Missing Dreros Inscription: Help Sought

Via the Classicists list:

Please find below a request from Professor John Keane for help to find the early constitutional law of Dreros (Meiggs and Lewis 1969, no. 2), which appears to have gone missing. Professor Keane is a research professor of politics at Westminster University and the Wissenschaftszentrum Berlin and a Visiting Professor at the University of Sydney. Any help in solving the mystery of its location would of course be appropriately acknowledged.

Dr David Pritchard (Sydney University)

LOCATING THE DREROS INSCRIPTION: REQUEST FOR ASSISTANCE

The inscription I am looking for involves a little known legal text, the constitutional law of Dreros.
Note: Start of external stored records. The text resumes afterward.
(* ===== verification/Prelude.v ===== *)
(** * vlink: a verification development

    vlink is a mesh VPN: a WireGuard-compatible user-space tunnel (vlink-tun), relay clients
    that carry its packets when peers cannot reach each other (derp/tailscale-derp,
    derp/frp-client), a registration server that gives peers their addresses and tells them
    about each other (headlink), and the daemon that runs a tunnel from the server's
    configuration (vlinkd). This library models these parts as executable functions and
    proves what makes them correct, or exactly how they are not.

    ** The parts and the files that model them

    Shared by all: [Prelude] (results, integers at their width, options and lists, tactics and
    hints), and [Channels]: what tokio promises of bounded channels, broadcasts and watches, as
    the classes [Mpsc], [Broadcast] and [Watch] with their laws and an instance of each.

    vlink-tun/src, bottom up:
    - [Bytes]: byte strings, slices that panic out of range, little- and big-endian integers.
    - [Host]: computations that call the operating system, as a state monad over the host's
      state with the results of [res]; a failure does not undo the calls before it.
    - [NonceFilter] (device/peer/session.rs, NonceFilter): the anti-replay window as a ring of
      1024 bits, against an abstract sliding window.
    - [Protocol] (noise/protocol.rs): the four messages and their parsers.
    - [Crypto] (noise/crypto.rs, device/cipher): key derivation and AEAD wrappers. BLAKE2s,
      HMAC, ChaCha20-Poly1305 and X25519 are crates: the class [CryptoPrims], with
      [CryptoLaws] for output sizes, decryption after encryption, Diffie-Hellman symmetry.
    - [Clock] (noise/timestamp.rs, device/time.rs): TAI64N stamps, atomic clocks; times are
      nanoseconds as [Z].
    - [Noise] (noise/handshake/*.rs): the two handshake messages as sent and as received,
      mac1, mac2 and cookies; randomness and clocks are arguments.
    - [Session] (device/peer/session.rs): sessions, the table of session indices, the four
      slots of a peer. Clones of a session share a counter and a filter: a cell in a [heap].
      Peers removed from the list keep their slots and go on using the shared table.
    - [PeerHandshake] (device/peer/handshake.rs): initiate, respond, finalize.
    - [Monitor] (device/peer/monitor.rs, device/rate_limiter.rs): when to shake hands and when
      to send keepalives.
    - [Peer] (device/peer/mod.rs, inbound.rs, handler.rs): the handlers of a peer's tasks as
      steps on the state they share, with what they write to the tunnel, the network and the
      event bus as effects.
    - [PeerTypes]: the Rust types of that state as an invariant, and that the tasks keep it.
    - [Device] (device/mod.rs, handle.rs, inbound.rs, config.rs, peer/peers.rs, peer/cidr.rs):
      the peer list and the dispatch of packets; prefix tables are the class [IpNetworkLib].
    - [Tunnel]: two devices connected through the above.
    - [Queues] (peer/peers.rs, peer/handler.rs, handle.rs): the bounded channels between the
      loops of a device and of its peers, as a step relation over [Mpsc].
    - [Lifecycle] (device/mod.rs, handle.rs, peer/peers.rs, peer/handler.rs): what stops the
      tasks of a device and of its peers - cancellation tokens, handles, dropped parts - as a
      state machine over their turns; tokens are the class [CancelTokens].
    - [Online] (peer/mod.rs): the loop that waits for a peer to come online, on a
      [Watch]; no wake-up is lost.
    - [Udp] (device/transport/udp.rs, handle.rs): binding the sockets, the receive loop and
      the dispatch loop behind it; socket calls are the class [UdpHost].
    - [TunIf] (tun/mod.rs, tun/unix, tun/linux, tun/macos/tun.rs, tun/windows, router): the
      trait [Tun] as a class, its Linux and wintun instances byte by byte, and [TunLaws], what
      a device needs of an interface. [TunOs]: macOS, the TAP adapter, the Windows enum and
      UTF-16 text. [Ffi] (tun/windows/ffi.rs): the wrappers of the Windows API, which [TunOs]
      is given.

    The relays:
    - [Framed]: the read loop of a framed stream, and the class [StreamDecoder] of what a
      decoder promises so that the items do not depend on how the stream is cut.
    - [DerpConn] (derp/tailscale-derp/src: ssl.rs, derp_utils.rs, derp_client.rs): the streams
      and connectors under each combination of features, the upgrade request, and a connection
      as a state machine of its reader and its sender.
    - [Derp] (derp/tailscale-derp/src: derp_codec.rs, derp_client.rs) and [Frp]
      (derp/frp-client/src: frp_codec.rs, buf_crypto.rs, msg.rs, frp_control.rs,
      conn_control.rs): the two codecs, which are instances of that class, and the client
      handshakes. NaCl boxes, AES-CFB, PBKDF2, MD5, HTTP and JSON are the classes [DerpLibs]
      and [FrpLibs].
    - [FrpConn] (derp/frp-client/src: conn_control.rs, frp_control.rs, msg.rs): the task of the
      multiplexed connection with its wake-ups, the control connection's stream, the login
      without the codec, work connections and the copying between two streams.

    The control plane:
    - [Abi] (vlink-core/src/proto/pb/abi.rs, utils/network.rs): its messages, IPv4 text.
    - [Snowflake] (headlink/src/db/snowflake.rs): row identifiers.
    - [Secret] (vlink-core/src/secret.rs, base64.rs, rw_map.rs, vlinkd/src/storage.rs, the
      start of headlink/src/server.rs): keys, their signature and their storage; base64, hex,
      JSON and X25519 are the class [SecretLibs], files the class [FsHost].
    - [Headlink] (headlink/src: server.rs, network.rs, peer.rs, client.rs, client/*,
      main.rs): the server as a state machine over connections, messages and disconnections.
      [Serve] (headlink/src/client.rs, main.rs): one connection as the three futures and the
      channels it is made of, against [Headlink].
      [Schema] (headlink/src/db/entity): the declarations of the tables, and what a database
      that keeps them guarantees of the rows [Headlink] reads.
    - [Vlinkd] (vlinkd/src: connect.rs, client.rs, handler/*, network/*, relay_transport.rs,
      ext_transport_selector.rs): the client's side of it.
    - [Relay] (vlinkd/src/transport/proto/relay_transport.rs): the relay transport over
      [DerpConn]: its connections, its sender, its two kinds of task.
    - [Nat] (vlinkd/src/transport: nat2pub, forward, proto/nat_udp.rs, proto/nat_tcp.rs): port
      mappings, STUN answers, forwarders and the two NAT transports over [NatHost].
    - [Daemon] (vlink-tun/src/device/mod.rs, vlinkd/src: client.rs, network/mod.rs,
      extra_transport.rs): starting a device, the reconnect loop, the network manager.
    - [Start] (vlinkd/src/network/mod.rs): the network manager from the first connection to its
      command loop. [Connector] (vlinkd/src/client.rs, connect.rs): the client's connection
      task with its three futures and the channel between them, against the reconnect loop.
    - [Inbox] (vlinkd/src: client.rs, connect.rs, network/ctrl.rs): the server's messages on
      their way to the network manager, through a broadcast and a bounded channel.
    - [Join]: a client of [Vlinkd] and [Daemon] against the server of [Headlink], with events of
      other connections in between.
    - [Mesh]: two nodes configured by [Vlinkd] from [Headlink]'s answers, started by [Daemon],
      with the tunnel of [Tunnel] between them.
    - [Main] (vlinkd/src: main.rs, api/mod.rs, utils/iface.rs; headlink/src: main.rs,
      db/init.rs, the end of server.rs): the two programs from their command lines.

    ** What the theorems show

    - C1-C2: no counter is accepted twice; the ring implements the window, but for one slot
      that is stuck in its first turn.
    - C3: messages parse exactly from their layout. Beside it, proved and not numbered:
      transport data round-trips, and which packets panic the parser.
    - C4-C5: both ends of a handshake agree, cookie replies open. Not numbered: mac1 is
      accepted, mac2 is not what it should be, no handshake message panics its reader; stamps
      and clocks; hexadecimal keys.
    - C6-C8: what the session table holds in every reachable state, with removed peers still
      at work; counters never repeat; a handshake gives sessions that open each other's
      packets, the first and every later one.
    - C9: the whole: two nodes of a network, each configured by the server's answer, set up a
      tunnel, and what one's interface yields for the other's address comes out of the
      other's, all of it and in order. It rests on the lemmas of [Headlink], [Vlinkd],
      [Daemon], [Device] and [Tunnel].
    - C10-C13: handshake pacing over a monitor's life, at-most-once delivery to the tunnel
      over any interleaving of the tasks, type soundness of all tasks (they return, keep the
      types of their state, and send only packets that parse), every branch of a data packet.
    - C14-C15: the channels between the tasks: a keepalive on a full channel stops a peer and
      then the device; otherwise everything staged is sent, in order and within the bound.
    - C16-C17: what stops tasks: dropping a device stops none of its peers' tasks, clearing
      its peers stops all but those that wait for an offline peer.
    - C18-C20: longest-prefix routing (and what macOS and iOS write back), panics of the
      dispatcher, and two devices that connect end to end.
    - C21-C23: binding the sockets ends; one IPv6 datagram ends the dispatch; packets that
      macOS cuts short. Not numbered: a device that starts is the one configured, for any
      interface that keeps its contract (C37 rests on it).
    - C24-C27: relay streams are delivered whole in any chunks; a client connects to a relay
      once; packets cross a relay from one node to another; a lost relay connection is never
      replaced. Not numbered: a session with a relay over any order of turns, which frames
      panic.
    - C28: the frp control stream. Not numbered: its encryption; every request for a stream
      is answered at most once and in order, and when the second of two loses its wake-up
      ([streams_opened]); what a work connection copies is a prefix of what was sent.
    - C29-C30: what the NAT transports publish and on which sockets, and which of them keep
      packet boundaries. Not numbered: port mapping ends in two attempts.
    - C31-C35: the server keeps addresses unique when requests do not overlap and not when
      they do; a refused login takes a peer offline; which messages of a connection are
      handled; keys survive a restart, once their file is written. Not numbered: requests and
      their answers; the configuration a client builds ([configured_peers]); the order in
      which the database returns rows does not matter ([row_order_irrelevant]).
    - C36-C40: the composition: a registered peer joins its network whatever other clients
      do, unless there is no address for it; a node that starts is the one the server
      configured; the client has one connection at a time and does what the reconnect loop
      says; which of the server's messages reach the network manager; who is online follows
      those. Not numbered: what the two programs start, and that the second start tells the
      same key once the first has stored it.

    ** Conventions, bounds and fuel

    Rust's [Result] and panics are [res] below: a value, an error, a panic ([unwrap], a slice
    out of range, [todo!()]). Machine integers are [Z] with [wrap]. Functions that use crates
    take them as class arguments; the laws are the documented behaviour, and every theorem
    that uses them has a witness with a concrete instance. Loops that are not structural have
    fuel: the window loop of [NonceFilter.accept] gets as many turns as it makes, and the read
    loop of [Framed] three more than the bytes buffered, which [drain_all_fuel] shows is
    enough for any [StreamDecoder]; the loop of [Nat.add_port] gets two turns, which
    [add_port_loop_turns] shows are all it makes; running out is never a result. Loops that
    wait for the network take what arrives as a list, and end when it does.

    ** What is not modelled

    What calls out and nothing else: the Windows API, the bindings of wintun.dll and its
    logger, the TLS libraries, the protobuf encoding, the database engine, the HTTP server (it
    has no route), the parsing of command lines, logging, examples and tests, and code whose
    body is a [todo!()] or that is commented out. Modules that nothing includes (the frp
    command line, the transports that are not started) are left out. Timers are readings of a
    clock or turns that may happen. Handlers run to their end without
    interleaving, except where a theorem is about that: the tasks of peers interleave at
    handler granularity and at the sends and receives on their channels, the futures of the
    client's connection task, of [process_cmd] and of a relay connection at their [await]s, the server's
    configuration request is split at its database write. *)

From stdpp Require Export base tactics option list numbers gmap strings fin_maps.
From Stdlib Require Export ZArith Lia.
From Stdlib Require Export Strings.Byte.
According to this text, as from the end of the 7th century BC, a small Cretan city, the city of Dreros takes some measures to protect itself against excessive power ambitions. In it, three groups of persons have to commit by oath to respect the law: a. kosmos, involving the ensemble of the supreme magistrates; b. damioi and c. “twenty of the city”

It is written on a block of grey schist from the temple of Apollo Delphinius at Dreros, dated 650-600 BCE. Its picture along with a picture of its transcription appears in L.H. Jeffery’s The Local Scripts of Archaic Greece, Oxford: Clarendon Press, 1990 (plate 59).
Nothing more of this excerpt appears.